For instance, it makes sense to research and approach investors that own your peers and don’t own you, but peers can be broadly construed. Are you looking, for instance, at ESG investors that might be drawn to your story? Deloitte projects that ESG-mandated assets will make up half of all professionally managed assets by 2024 on a global basis. (In 2022, $55 tn in assets was ESG-mandated, compared with $72 tn that was not).
Direct engagement allows you to focus on the profile of shareholder you want
More importantly, technology solutions can help IROs consider prospects however they wish. Some allow IROs to find the subset of all portfolio managers that invest in, for example, micro-caps in a particular industry, with a very specific cashflow and dividend history.
Direct engagement also opens up opportunities for aspirational targeting, knocking on doors of exactly the type of investor you’d most like to welcome onto your shareholder roster.
‘As an IRO,’ says Kim MacEachern, formerly of DIRTT Environmental Solutions, ‘you’re always looking at what type of shareholder you want to have in the company. Direct engagement allows you to focus on the profile of shareholder you want.’
Tip five: Get creative with networking
When it comes to approaching potential investors, homework pays off. The more you know about the biography and background of a particular portfolio manager, the greater the likelihood of finding common ground.

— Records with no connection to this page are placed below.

(* ===== verification/Reconcile.v ===== *)
(** * Reconcile: the cloud side of [scheduler/scheduler.py]

    One pass compares the worker rows with the VMs the provider reports.  The
    rows of the pass are snapshots: the code updates the Python objects beside
    the database, so every method that does returns the updated snapshot, and
    the pass threads the map [worker_by_id] of them. *)
From S2P Require Import Prelude Models CloudTypes Config World Database Logic Hoare Status WorkerRepository.
From S2P Require Import Provider Lock.

Record ReconcileResult := mkReconcileResult {
  reset_cloud_retries : bool;
  failure_recorded : bool
}.

Section reconcile.
Context (settings : GatewaySettings) (has_provider : bool).
Context `{Env} `{!ComputeProvider} `{!LockServer}.

(** [_verify_lock]: the assignment to the read-only property [held] of the
    advisory lock raises. *)
Definition verify_lock : M bool :=
  lk ← gets (fun w => lock (memory w)) ;
  match lk with
  | None => mret true
  | Some _ =>
      ok ← lock_verify ;
      if ok : bool then mret true
      else raise (AttributeError "property 'held' of 'PostgresAdvisoryLock' object has no setter")
  end.

Definition terminate_unowned_vm (inst : DiscoveredInstance) (reason : string) : M unit :=
  if d_state inst ∈? [TERMINATING; TERMINATED] then mret tt
  else if negb has_provider then mret tt
  else try_ (provider_terminate (d_instance_id inst) ;;
             record_scaling_event_now "terminate" reason None "reconciliation" None)
            (fun _ => mret tt).

(** ** Discovery *)

Definition is_managed (inst : DiscoveredInstance) : bool :=
  (d_tags inst !! TAG_MANAGED ==? Some "true") && (d_tags inst !! TAG_ROLE ==? Some TAG_ROLE_WORKER).

(** [discovered_by_worker[worker_id].append(inst)]: a dict in insertion order. *)
Fixpoint dict_append {A} (k : string) (x : A) (d : list (string * list A)) : list (string * list A) :=
  match d with
  | [] => [(k, [x])]
  | (k', l) :: d => if k ==? k' then (k', l ++ [x]) :: d else (k', l) :: dict_append k x d
  end.

Definition group_by_worker (managed : list DiscoveredInstance) : list (string * list DiscoveredInstance) :=
  foldl (fun d inst => match d_worker_id inst with
                       | Some id => if id ==? "" then d else dict_append id inst d
                       | None => d
                       end) [] managed.

Definition canonical_instance (instances : list DiscoveredInstance) (worker : option Worker) : string :=
  let discovered_ids := d_instance_id <$> instances in
  let smallest := default "" (head (merge_sort String.leb discovered_ids)) in
  match worker with
  | Some w =>
      match w_instance_id w with
      | Some iid => if (iid !=? "") && (iid ∈? discovered_ids) then iid else smallest
      | None => smallest
      end
  | None => smallest
  end.

Definition resolve_duplicate_vms (worker_id : string) (instances : list DiscoveredInstance)
    (worker : option Worker) : M (DiscoveredInstance * option Worker) :=
  let canonical_id := canonical_instance instances worker in
  match List.find (fun inst => d_instance_id inst ==? canonical_id) instances with
  | None => raise (RuntimeError "coroutine raised StopIteration")
  | Some primary =>
      worker ← (match worker with
                | Some w =>
                    if w_instance_id w !=? Some canonical_id then
                      commit_fields (w_id w) [W_instance_id (Some canonical_id);
                        W_cloud_state (cloud_state_from_instance (d_state primary))] ;;
                      mret (Some (set_worker [W_instance_id (Some canonical_id)] w))
                    else mret (Some w)
                | None => mret None
                end) ;
      for_each instances (fun inst =>
        if d_instance_id inst ==? canonical_id then mret tt
        else terminate_unowned_vm inst
               ("duplicate vm for worker " +:+ worker_id +:+ " (kept " +:+ canonical_id +:+ ")")) ;;
      mret (primary, worker)
  end.

(** The managed instances, the primary instance of each worker, and the
    snapshots as the resolution left them. *)
Definition discover_and_dedupe (discovered : list DiscoveredInstance) (worker_by_id : gmap string Worker)
  : M (list DiscoveredInstance * gmap string DiscoveredInstance * gmap string Worker) :=
  let discovered_managed := List.filter is_managed discovered in
  '(primary, workers) ← fold_m (group_by_worker discovered_managed) (∅, worker_by_id)
    (fun '(primary, workers) '(worker_id, instances) =>
       match instances with
       | [inst] => mret (<[worker_id := inst]> primary, workers)
       | _ =>
           '(inst, worker) ← resolve_duplicate_vms worker_id instances (workers !! worker_id) ;
           mret (<[worker_id := inst]> primary,
                 match worker with Some w => <[worker_id := w]> workers | None => workers end)
       end) ;
  mret (discovered_managed, primary, workers).

Definition should_skip_reconcile (worker : Worker) (now : time) : bool :=
  let max_failures := max_failure_count (reconciliation settings) in
  if (max_failures <=? w_failure_count worker) && (w_desired_state worker !=? CLOUD_STATE_TERMINATED)
  then true
  else (w_failure_count worker <? max_failures)
       && match w_retry_after worker with Some t => now <? t | None => false end.

Definition terminate_orphan_vms (discovered_managed : list DiscoveredInstance) (worker_ids : gset string)
  : M unit :=
  for_each discovered_managed (fun inst =>
    match d_worker_id inst with
    | Some id =>
        if (id !=? "") && bool_decide (id ∈ worker_ids) then mret tt
        else terminate_unowned_vm inst
               (if id !=? "" then "orphan vm for unknown worker " +:+ id
                else "managed vm missing worker id tag")
    | None => terminate_unowned_vm inst "managed vm missing worker id tag"
    end).

(** ** One worker *)

Definition sync_discovered_state (worker : Worker) (discovered : DiscoveredInstance) : M Worker :=
  let cloud_state := cloud_state_from_instance (d_state discovered) in
  worker ← (if w_instance_id worker !=? Some (d_instance_id discovered) then
              commit_fields (w_id worker) [W_instance_id (Some (d_instance_id discovered))] ;;
              mret (set_worker [W_instance_id (Some (d_instance_id discovered))] worker)
            else mret worker) ;
  if (cloud_state !=? CLOUD_STATE_UNKNOWN) && (w_cloud_state worker !=? cloud_state) then
    commit_fields (w_id worker) [W_cloud_state cloud_state] ;;
    mret (set_worker [W_cloud_state cloud_state] worker)
  else mret worker.

Definition launch_missing_instance (worker : Worker) (discovered : option DiscoveredInstance)
  : M ReconcileResult :=
  (match discovered with
   | Some d =>
       commit_fields (w_id worker) [W_instance_id (Some (d_instance_id d));
         W_cloud_state (cloud_state_from_instance (d_state d))]
   | None =>
       instance_id ← provider_launch (w_id worker) (w_deployment_id worker) (w_generation worker) ;
       commit_fields (w_id worker) [W_instance_id (Some instance_id); W_cloud_state CLOUD_STATE_PENDING]
   end) ;;
  mret (mkReconcileResult true false).

Definition transition_power_state (worker : Worker) (instance_id cloud_state : string)
  : M (option ReconcileResult) :=
  if (w_desired_state worker ==? CLOUD_STATE_RUNNING) && (cloud_state ==? CLOUD_STATE_STOPPED) then
    provider_start instance_id ;;
    now ← now_utc ;
    commit_fields (w_id worker)
      [W_cloud_state CLOUD_STATE_PENDING; W_failure_count 0; W_retry_after None;
       W_start_requested_at (Some now); W_ready_at None] ;;
    mret (Some (mkReconcileResult true false))
  else if (w_desired_state worker ==? CLOUD_STATE_STOPPED) && (cloud_state ==? CLOUD_STATE_RUNNING) then
    provider_stop instance_id ;;
    commit_fields (w_id worker) [W_cloud_state CLOUD_STATE_STOPPING] ;;
    mret (Some (mkReconcileResult true false))
  else if (w_desired_state worker ==? CLOUD_STATE_TERMINATED)
          && (cloud_state !=? CLOUD_STATE_TERMINATED) then
    provider_terminate instance_id ;;
    commit_fields (w_id worker) [W_cloud_state CLOUD_STATE_TERMINATING] ;;
    mret (Some (mkReconcileResult true false))
  else mret None.

Definition worker_base_url (ip : string) : string := "http://" +:+ ip +:+ ":8000".

Definition check_running_readiness (worker : Worker) (instance_id : string) : M bool :=
  ip ← cloud_get_private_ip instance_id ;
  (if truthy ip && (w_base_url worker !=? Some (worker_base_url (str_or ip "")))
   then commit_fields (w_id worker) [W_base_url (Some (worker_base_url (str_or ip "")))]
   else mret tt) ;;
  let timeout := launch_readiness_timeout_seconds (reconciliation settings) in
  let deadline := default (w_created_at worker) (w_start_requested_at worker) in
  if is_none (w_ready_at worker) then
    now ← now_utc ;
    if (seconds timeout <? now - deadline) && negb (w_healthy worker) then
      record_failure settings (w_id worker) "launch readiness timeout" true ;;
      mret true
    else mret false
  else mret false.

(** The part of [_reconcile_one_worker] after the state of the instance is
    known; the snapshot is not used after the pass is done with it. *)
Definition align_instance (worker : Worker) (instance_id cloud_state : string) : M ReconcileResult :=
  worker ← (if cloud_state !=? w_cloud_state worker then
              commit_fields (w_id worker) [W_cloud_state cloud_state] ;;
              (if cloud_state ∈? [CLOUD_STATE_STOPPED; CLOUD_STATE_TERMINATED] then
                 now ← now_utc ;
                 commit_fields (w_id worker)
                   [W_base_url None; W_ready_at None; W_healthy false;
                    W_last_health_checked_at (Some now)]
               else mret tt) ;;
              mret (set_worker [W_cloud_state cloud_state] worker)
            else mret worker) ;
  transitioned ← transition_power_state worker instance_id cloud_state ;
  match transitioned with
  | Some result => mret result
  | None =>
      failure ← (if (w_desired_state worker ==? CLOUD_STATE_RUNNING)
                    && (cloud_state ==? CLOUD_STATE_RUNNING)
                 then check_running_readiness worker instance_id else mret false) ;
      mret (mkReconcileResult (negb failure) failure)
  end.

Definition reconcile_one_worker (worker : Worker) (discovered : option DiscoveredInstance)
  : M ReconcileResult :=
  if negb has_provider then mret (mkReconcileResult false false)
  else
    worker ← (match discovered with Some d => sync_discovered_state worker d | None => mret worker end) ;
    match w_instance_id worker with
    | None =>
        if w_desired_state worker ==? CLOUD_STATE_RUNNING
        then launch_missing_instance worker discovered
        else
          (if w_desired_state worker ==? CLOUD_STATE_TERMINATED then
             now ← now_utc ;
             commit_fields (w_id worker)
               [W_cloud_state CLOUD_STATE_TERMINATED; W_terminated_at (Some now)]
           else mret tt) ;;
          mret (mkReconcileResult true false)
    | Some instance_id =>
        state ← cloud_get_state instance_id ;
        let cloud_state := cloud_state_from_instance state in
        if (cloud_state ==? CLOUD_STATE_TERMINATED)
           && (w_desired_state worker ∈? [CLOUD_STATE_RUNNING; CLOUD_STATE_STOPPED]) then
          finalize_disappeared_instance (w_id worker) "cloud instance terminated or missing" ;;
          mret (mkReconcileResult true false)
        else align_instance worker instance_id cloud_state
    end.

(** The body of the loop, with the two [except] clauses. *)
Definition reconcile_guarded (worker : Worker) (discovered : option DiscoveredInstance) : M unit :=
  try_ (
    result ← reconcile_one_worker worker discovered ;
    if reset_cloud_retries result && negb (failure_recorded result)
    then reset_cloud_failures (w_id worker) else mret tt)
  (fun exc => record_failure settings (w_id worker) (exn_str exc)
                (match exc with CloudError _ _ _ retryable => retryable | _ => true end)).

Definition reconcile_workers : M unit :=
  locked ← (if has_provider then verify_lock else mret false) ;
  if negb locked then mret tt
  else
    now ← now_utc ;
    workers ← list_deployment_workers settings ;
    discovered ← cloud_discover (deployment_id settings) ;
    let worker_ids : gset string := list_to_set (w_id <$> workers) in
    let worker_by_id : gmap string Worker := list_to_map ((fun w => (w_id w, w)) <$> workers) in
    '(discovered_managed, discovered_primary, snapshots) ← discover_and_dedupe discovered worker_by_id ;
    for_each workers (fun worker =>
      let worker := default worker (snapshots !! w_id worker) in
      if should_skip_reconcile worker now then mret tt
      else reconcile_guarded worker (discovered_primary !! w_id worker)) ;;
    terminate_orphan_vms discovered_managed worker_ids.
End reconcile.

Doing your homework can also help identify colleagues who already know a particular portfolio manager and can make an introduction between you.
Often, IROs find themselves working to turn cold calls into warmer ones. Anecdotally, a handful of IROs have used LinkedIn as a direct-engagement tool. One IRO is said to have picked up a few additional one-on-ones simply by posting on LinkedIn where and when he was planning to visit a certain city during an upcoming roadshow.
And when all else fails, cold calls are worth a try. Verena Nicolaus-Kronenberg of E.ON runs a large IR team and so typically meets with colleagues to decide who is best positioned to make initial calls. ‘Discuss within the team and with your brokers who has the best relationship,’ she suggests. ‘That is the approach that ends up most fruitful.’
Verena Nicolaus-Kronenberg, E.ON
What’s more, she is convinced that cold calls work best when an IR professional cites a datapoint that would make the company relevant to a particular investor. ‘You need to find a way to provide some kind of link so you have a reasonable explanation for approaching that investor,’ she says.
Finally, Jennifer Langieri of Fidelity urges IROs to keep initial outreach ‘concise’. When emailing, she recommends providing a link to the company’s most recent investor deck, making life as easy as possible for analysts and portfolio managers.
Tip six: Customize your
‘elevator pitch’
The clearer your understanding of your target, the better able you are to present aspects of your story likely to spark interest. While it’s important to prepare a universal ‘elevator pitch’, tweaking that pitch according to an investor’s specific interests is the best strategy of all.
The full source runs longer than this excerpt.